Animal Farm
Sunday Times Blunders?
Wandering around all
day, mostly in a daze, I get these great ideas for a blog.
Then I forget them when
I get busy doing something else.
I'm sure I had three
this week and then promptly forgot them. Never mind. In these
trying times I just wait for the Sunday paper to arrive and something
will turn up.
Sure enough – an
article about T.S. Eliot and his involvement with George Orwell's
Animal Farm.
According
to the Sunday Times, T.S. Eliot was once a director of Faber and
Faber and wrote a scathing rejection of Orwell's Animal Farm
in 1944. The book was later published by Secker and Warburg. All
quite interesting in a literary, intelligentsia kind of way. Also,
as I recall – quite wrong.
I
fancy myself an Orwell scholar. At least in so far as I know a lot
more about him and his work that the average Joe on the street.
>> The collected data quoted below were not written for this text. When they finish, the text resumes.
Lemma fork_loop_spec (Hav : objs_available) map newmap pr pr' rp : ∀ rc s dp dc fuel,
  vmmap_wf s map pr (dp ++ rp) → vmmap_wf s newmap pr' (dc ++ rc) →
  (∀ q, q ∈ (dp ++ rp).*1 → q ∉ (dc ++ rc).*1) → Forall2 same_pages rp.*2 rc.*2 →
  Forall (λ a, is_Some (vma_obj a)) rp.*2 → Forall (obj_rooted (mm s)) rp.*2 →
  (∀ x, obj_count x rp.*2 <= owned (mm s) x) →
  (length rc <= fuel)%nat →
  returns (vmm_iterate fuel newmap (fork_area map) (head rc.*1)) s (λ _ s', ∃ rp' rc',
    vmmap_wf s' map pr (dp ++ rp') ∧ vmmap_wf s' newmap pr' (dc ++ rc') ∧
    forked_areas s rp rc rp' rc' s').
Proof.
  induction rp as [|[pv a] rp IH]; intros rc s dp dc fuel Hwf Hwf' Hdis Hsame Hobj Hroot Hcnt Hfuel;
    (destruct rc as [|[cv c] rc]; [try by inversion Hsame|]; [..|try by inversion Hsame]).
  { exists tt, s. split; [by destruct fuel|]. exists [], []. do 2 (split; [done|]).
    split; [done|]. split; [done|]. split; [constructor|]. do 2 (split; [done|]).
    split; [apply kept_refl|]. split; [split; [constructor|split; [by intros x Hx%elem_of_nil|by left]]|]. intros x. csimpl. change (obj_count x []) with 0. lia. }
  csimpl in *. apply Forall2_cons in Hsame as [Hsa Hsame]. apply Forall_cons in Hobj as [Hoa Hobj].
  apply Forall_cons in Hroot as [Hra Hroot].
  destruct fuel as [|fuel]; [lia|].
  destruct (fork_turn Hav s map newmap pr pr' dp rp dc rc pv a cv c Hwf Hwf' Hdis Hsa)
    as ([] & s1 & Hr & a' & c' & Hwf1 & Hwf1' & Hm1 & Hq1 & Hk1 & Hf1 & Hua & Huc & Hadd1 & Hown1); [|done|].
  { intros o Ho. split; [|by apply Hra]. apply owned_live. specialize (Hcnt o). rewrite obj_count_cons, decide_True in Hcnt by done.
    pose proof (obj_count_pos o rp.*2). lia. }
  destruct (IH rc s1 (dp ++ [(pv, a')]) (dc ++ [(cv, c')]) fuel)
    as ([] & s2 & Hr2 & rp' & rc' & Hwf2 & Hwf2' & Hf2); rewrite <- ?app_assoc; try done.
  { intros q. rewrite !fmap_app. csimpl. intros Hq. specialize (Hdis q). rewrite !fmap_app in Hdis. by apply Hdis. }
  { apply (obj_rooted_kept (mm s)); [done| |done]. intros x. specialize (Hcnt x).
    rewrite obj_count_cons in Hcnt. case_decide; lia. }
  { intros x. specialize (Hown1 x). specialize (Hcnt x). rewrite obj_count_cons in Hcnt.
    rewrite !obj_count_one in Hown1. repeat case_decide; lia. }
  { lia. }
  exists tt, s2. split.
  - simpl. rewrite (bind_Ret _ _ _ _ _ (map_get_eq _ _ _ _ (wf_in _ _ _ _ Hwf'))). simpl.
    rewrite (bind_Ret _ _ _ _ _ Hr).
    pose proof (wf_NoDup _ _ _ _ Hwf') as Hnd. rewrite fmap_app in Hnd |- *. csimpl in *.
    rewrite next_in_app; [done|]. apply NoDup_app in Hnd as (_ & Hd & _).
    intros Hp. apply (Hd cv Hp), elem_of_cons. by left.
  - exists ((pv, a') :: rp'), ((cv, c') :: rc'). rewrite <- !app_assoc in Hwf2, Hwf2'.
    do 2 (split; [done|]). by eapply forked_areas_cons.
Qed.

(** ** The address spaces after a fork *)

(** A page of the parent before, the page of the parent after, and that of the child. *)
Definition forked_page t (pg pg1 pg2 : option (option positive * Z * Z * Z)) : Prop :=
  match pg with
  | None => pg1 = None ∧ pg2 = None
  | Some (obj, i, prot, flags) => ∃ o po co, obj = Some o ∧
      pg1 = Some (Some po, i, prot, flags) ∧ pg2 = Some (Some co, i, prot, flags) ∧
      if MAP_SHARED =? Z.land flags MAP_TYPE then po = o ∧ co = o
      else po ≠ co ∧ ∃ b, over t po o b ∧ over t co o b
  end.

Lemma page_at_forked t al al1 al2 vfn :
  Forall3 (forked t) al al1 al2 → forked_page t (page_at al vfn) (page_at al1 vfn) (page_at al2 vfn).
Proof.
  induction 1 as [|a a1 a2 al al1 al2 (o & po & co & Ho & -> & Heq & Hco & Hsh) _ IH]; [done|].
  rewrite (page_at_app [a] al), (page_at_app [set_vma_obj (Some po) a] al1), (page_at_app [a2] al2), !page_at_one.
  injection Heq as Hst Hen Hoff Hpr Hfl.
  assert (covers vfn (set_vma_obj (Some po) a) = covers vfn a) as -> by done.
  assert (covers vfn a2 = covers vfn a) as -> by (unfold covers; by rewrite Hst, Hen).
  destruct (covers vfn a); [|done]. exists o, po, co. split; [done|]. split; [done|].
  split; [|done]. unfold a_page. by rewrite Hco, Hst, Hoff, Hpr, Hfl.
Qed.

(** What [do_fork] does to the address spaces, in the order it does it: the clone of
    [create_child_process] and the loop over the areas. *)
Definition fork_memory map (child : positive) : M (vm S) positive :=
  newmap <- vmmap_clone map ;;
  map_upd newmap (λ m, Vmmap (vmm_list m) (Some child)) ;;;
  fork_areas map newmap ;;;
  ret newmap.

Lemma clone_disjoint map newmap pl pl' (q : positive) s pr pr' :
  map ≠ newmap → vmmap_wf s map pr pl → vmmap_wf s newmap pr' pl' → q ∈ pl.*1 → q ∉ pl'.*1.
Proof.
  intros Hne Hwf Hwf' ([p a] & -> & Hp)%list_elem_of_fmap ([p' c] & Heq & Hc)%list_elem_of_fmap.
  simpl in *. subst p'. pose proof (wf_area _ _ _ _ _ Hwf Hp) as [_ _ _ _ Hm _].
  pose proof (wf_area _ _ _ _ _ Hwf' Hc) as [_ _ _ _ Hm' _].
  pose proof (in_map_lookup _ _ _ _ _ _ (wf_in _ _ _ _ Hwf) Hp).
  pose proof (in_map_lookup _ _ _ _ _ _ (wf_in _ _ _ _ Hwf') Hc). simpl in *. congruence.
Qed.

Lemma set_proc_wf s map pr pl newmap l pr' pr2 :
  vmmap_wf s map pr pl → map ≠ newmap → vmmap_wf s newmap pr' l →
  vmmap_wf (set_list newmap l.*1 pr2 s) map pr pl ∧ vmmap_wf (set_list newmap l.*1 pr2 s) newmap pr2 l.
Proof.
  intros [[Hl Hh] Hok] Hne [[Hl' Hh'] Hok']. split; (split; [split|done]); simpl; try done.
  - by rewrite lookup_insert_ne.
  - apply lookup_insert_eq.
Qed.

Lemma clone_same_pages newmap al : Forall2 same_pages al (clone_area newmap <$> al).
Proof. induction al; constructor; done. Qed.

Lemma fork_memory_spec (Hav : objs_available) s map pr pl newmap child :
  vmmap_wf s map pr pl → vmmap_slab s = Some newmap → (∀ s' : vm S, is_Some (vmarea_slab s')) →
  Forall (λ a, is_Some (vma_obj a)) pl.*2 → Forall (obj_rooted (mm s)) pl.*2 →
  (∀ x, obj_count x pl.*2 <= owned (mm s) x) →
  returns (fork_memory map child) s (λ r s', r = newmap ∧ vmmaps s !! newmap = None ∧ ∃ pl1 pl2,
    vmmap_wf s' map pr pl1 ∧ vmmap_wf s' newmap (Some child) pl2 ∧
    Forall3 (forked (mm s')) pl.*2 pl1.*2 pl2.*2 ∧ all_new (mm s) (mm s') pl.*2 pl1.*2 pl2.*2 ∧
    (∀ m, m ≠ newmap → vmmaps s' !! m = vmmaps s !! m) ∧
    (∀ q b, q ∉ pl.*1 → vmareas s !! q = Some b → vmareas s' !! q = Some b) ∧ kept (mm s) (mm s') ∧
    ∀ x, owned (mm s') x - obj_count x pl1.*2 - obj_count x pl2.*2 = owned (mm s) x - obj_count x pl.*2).
Proof.
  intros Hwf Hnew Hslab Hobj Hroot Hcnt.
  destruct (vmmap_clone_spec s map pr pl newmap Hwf Hnew Hslab)
    as (r & s1 & Hr & -> & Hfresh & pl' & Hwf1' & Hwf1 & (Hm1 & Ha1 & Hmm1) & Hpl' & Hnw).
  assert (map ≠ newmap) as Hne by (intros ->; destruct Hwf as [[Hl _] _]; congruence).
  destruct (set_proc_wf s1 map pr pl newmap pl' pr (Some child) Hwf1 Hne Hwf1') as [Hwf2 Hwf2'].
  set (s2 := set_list newmap pl'.*1 (Some child) s1) in *.
  destruct (fork_loop_spec Hav map newmap pr (Some child) pl pl' s2 [] [] (length pl'.*1))
    as ([] & s3 & Hr3 & pl1 & pl2 & Hwf3 & Hwf3' & _ & _ & Hf & Hm3 & Hq3 & Hk3 & Hn3 & Hown3); try done.
  { intros q Hq. by eapply (clone_disjoint map newmap pl pl'). }
  { rewrite Hpl'. apply clone_same_pages. }
  { simpl. by rewrite Hmm1. }
  { simpl. by rewrite Hmm1. }
  { by rewrite length_fmap. }
  exists newmap, s3. split.
  - unfold fork_memory. rewrite (bind_Ret _ _ _ _ _ Hr).
    rewrite (bind_Ret _ _ _ _ _ (map_upd_eq _ _ _ _ (in_list _ _ _ _ (wf_in _ _ _ _ Hwf1')))). simpl.
    unfold fork_areas. erewrite bind_Ret; [done|].
    rewrite (bind_Ret _ _ _ _ _ (map_get_eq _ _ _ _ (wf_in _ _ _ _ Hwf2'))). exact Hr3.
  - do 2 (split; [done|]). exists pl1, pl2. do 3 (split; [done|]).
    split; [simpl in Hn3; by rewrite <- Hmm1|].
    split; [|split; [|split; [by rewrite <- Hmm1|intros x; rewrite Hown3; simpl; by rewrite Hmm1]]].
    + intros m Hm. rewrite Hm3. simpl. rewrite lookup_insert_ne by done. by apply Hm1.
    + intros q b Hq Hb. rewrite Hq3; [by apply Ha1|done|].
      intros Hin. pose proof (proj1 (Forall_forall _ _) Hnw q Hin). simpl in *. congruence.
Qed.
I
taught English Literature for 30-odd years and taught Animal Farm for
examination on many occasions.
Amongst
the pile of relevant work sheets explaining Orwell's
photosynthesising form of socialism, bordering on Trotskyism, I had a
very useful and entertaining video featuring the cartoonist, Steve
Bell, among others discussing Orwell's work in general and Animal
Farm in particular.
According
to the Times, Eliot wrote to Orwell in 1944 saying that he thought
the books “view, which I take to be generally Trotskyite, is not
convincing.” And Eliot wrote, “After all your pigs are far more
intelligent than the other animals, and therefore the best qualified
to run the farm – in fact there couldn't have been an Animal Farm
at all without them: so what was needed (some-one might argue) was
not more communism but more public-spirited pigs.”
My
recollection is different.
I
remember quoting the above statement pointedly to children studying
Animal Farm. I remember extracting it from the video
presentation, because it seemed to me to sum up very nicely the
difficulties Orwell encountered with the literary elite and the
inherent difficulties in using a fable format to preach about
communism. But, according to the Times, the letter is “one of many
private papers made available for the first time by his widow Valerie
for a BBC documentary.”
One
of us is entirely wrong.
I'm
going to find the video. I kept them all when I took early
retirement. I'm sure I've got it somewhere.
The
Times is going to get a very nasty letter – or I will be confirming
that I need the newest drug treatment for Alzeheimers quick!!